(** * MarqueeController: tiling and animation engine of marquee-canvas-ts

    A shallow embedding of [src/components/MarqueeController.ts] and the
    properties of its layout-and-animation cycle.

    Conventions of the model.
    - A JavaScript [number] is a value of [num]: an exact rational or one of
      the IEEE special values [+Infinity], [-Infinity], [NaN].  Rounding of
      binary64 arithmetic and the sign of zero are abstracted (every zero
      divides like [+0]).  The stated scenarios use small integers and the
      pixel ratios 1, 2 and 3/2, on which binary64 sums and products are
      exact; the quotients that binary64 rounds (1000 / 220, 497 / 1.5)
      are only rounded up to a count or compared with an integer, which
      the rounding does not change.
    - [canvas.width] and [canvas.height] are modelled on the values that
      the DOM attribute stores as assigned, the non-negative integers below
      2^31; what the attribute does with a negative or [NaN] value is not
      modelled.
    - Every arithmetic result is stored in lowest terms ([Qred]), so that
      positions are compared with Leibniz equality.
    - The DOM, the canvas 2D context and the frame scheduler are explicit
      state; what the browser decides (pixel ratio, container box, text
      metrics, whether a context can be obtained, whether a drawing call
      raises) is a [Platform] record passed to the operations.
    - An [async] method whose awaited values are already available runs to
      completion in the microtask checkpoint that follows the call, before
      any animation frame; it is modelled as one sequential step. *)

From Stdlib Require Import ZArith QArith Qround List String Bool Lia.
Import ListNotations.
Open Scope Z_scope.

-=-=-=-=-

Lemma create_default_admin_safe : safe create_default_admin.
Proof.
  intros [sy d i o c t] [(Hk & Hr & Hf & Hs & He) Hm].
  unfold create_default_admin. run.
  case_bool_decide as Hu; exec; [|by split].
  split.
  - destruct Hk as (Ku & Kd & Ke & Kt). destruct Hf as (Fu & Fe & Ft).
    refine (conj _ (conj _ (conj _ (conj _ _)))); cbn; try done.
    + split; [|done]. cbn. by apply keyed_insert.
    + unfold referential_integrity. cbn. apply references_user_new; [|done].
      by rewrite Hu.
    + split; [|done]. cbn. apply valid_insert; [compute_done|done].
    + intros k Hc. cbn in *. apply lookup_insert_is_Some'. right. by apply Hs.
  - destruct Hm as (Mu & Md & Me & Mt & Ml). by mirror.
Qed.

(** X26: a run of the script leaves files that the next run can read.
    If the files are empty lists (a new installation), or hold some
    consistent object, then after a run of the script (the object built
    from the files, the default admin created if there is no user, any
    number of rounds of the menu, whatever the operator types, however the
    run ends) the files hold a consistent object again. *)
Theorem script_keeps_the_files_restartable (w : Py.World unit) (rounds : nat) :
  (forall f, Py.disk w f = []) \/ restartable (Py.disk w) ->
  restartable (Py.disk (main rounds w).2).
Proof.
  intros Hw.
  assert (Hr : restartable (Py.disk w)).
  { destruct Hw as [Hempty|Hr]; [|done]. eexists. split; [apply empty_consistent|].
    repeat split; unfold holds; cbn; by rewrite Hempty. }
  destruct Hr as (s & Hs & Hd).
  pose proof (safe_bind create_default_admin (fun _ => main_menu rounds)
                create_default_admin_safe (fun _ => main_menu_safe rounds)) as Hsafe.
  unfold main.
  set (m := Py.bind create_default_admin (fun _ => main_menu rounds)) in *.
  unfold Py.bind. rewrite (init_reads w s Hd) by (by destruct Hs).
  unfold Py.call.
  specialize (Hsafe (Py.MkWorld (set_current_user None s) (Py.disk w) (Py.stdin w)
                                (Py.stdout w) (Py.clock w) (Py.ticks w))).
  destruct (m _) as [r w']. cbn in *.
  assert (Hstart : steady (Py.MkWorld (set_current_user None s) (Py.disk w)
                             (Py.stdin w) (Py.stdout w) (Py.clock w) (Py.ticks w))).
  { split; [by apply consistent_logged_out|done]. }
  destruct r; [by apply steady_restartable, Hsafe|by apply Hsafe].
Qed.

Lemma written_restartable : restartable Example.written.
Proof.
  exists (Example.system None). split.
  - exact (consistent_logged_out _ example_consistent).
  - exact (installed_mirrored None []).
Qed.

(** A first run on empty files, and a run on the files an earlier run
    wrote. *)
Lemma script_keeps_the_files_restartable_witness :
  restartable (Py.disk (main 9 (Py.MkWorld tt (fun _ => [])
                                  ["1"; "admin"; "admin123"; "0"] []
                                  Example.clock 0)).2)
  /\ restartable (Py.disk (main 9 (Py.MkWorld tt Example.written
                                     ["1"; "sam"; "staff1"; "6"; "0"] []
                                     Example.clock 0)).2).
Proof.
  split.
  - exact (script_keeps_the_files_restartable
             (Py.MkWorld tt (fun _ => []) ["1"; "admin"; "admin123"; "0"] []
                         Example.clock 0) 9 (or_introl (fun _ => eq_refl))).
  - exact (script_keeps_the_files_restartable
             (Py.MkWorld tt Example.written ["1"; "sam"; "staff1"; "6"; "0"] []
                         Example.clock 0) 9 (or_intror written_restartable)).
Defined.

-=-=-=-=-

• Prompt
In the listing above, locate the line containing "destruct Hr as (s & Hs & Hd)." and the line containing "exists (Example.system None). split.". Extract those two lines and every line between them, exactly as written, and only those.

• Your solution
  destruct Hr as (s & Hs & Hd).
  pose proof (safe_bind create_default_admin (fun _ => main_menu rounds)
                create_default_admin_safe (fun _ => main_menu_safe rounds)) as Hsafe.
  unfold main.
  set (m := Py.bind create_default_admin (fun _ => main_menu rounds)) in *.
  unfold Py.bind. rewrite (init_reads w s Hd) by (by destruct Hs).
  unfold Py.call.
  specialize (Hsafe (Py.MkWorld (set_current_user None s) (Py.disk w) (Py.stdin w)
                                (Py.stdout w) (Py.clock w) (Py.ticks w))).
  destruct (m _) as [r w']. cbn in *.
  assert (Hstart : steady (Py.MkWorld (set_current_user None s) (Py.disk w)
                             (Py.stdin w) (Py.stdout w) (Py.clock w) (Py.ticks w))).
  { split; [by apply consistent_logged_out|done]. }
  destruct r; [by apply steady_restartable, Hsafe|by apply Hsafe].
Qed.

Lemma written_restartable : restartable Example.written.
Proof.
  exists (Example.system None). split.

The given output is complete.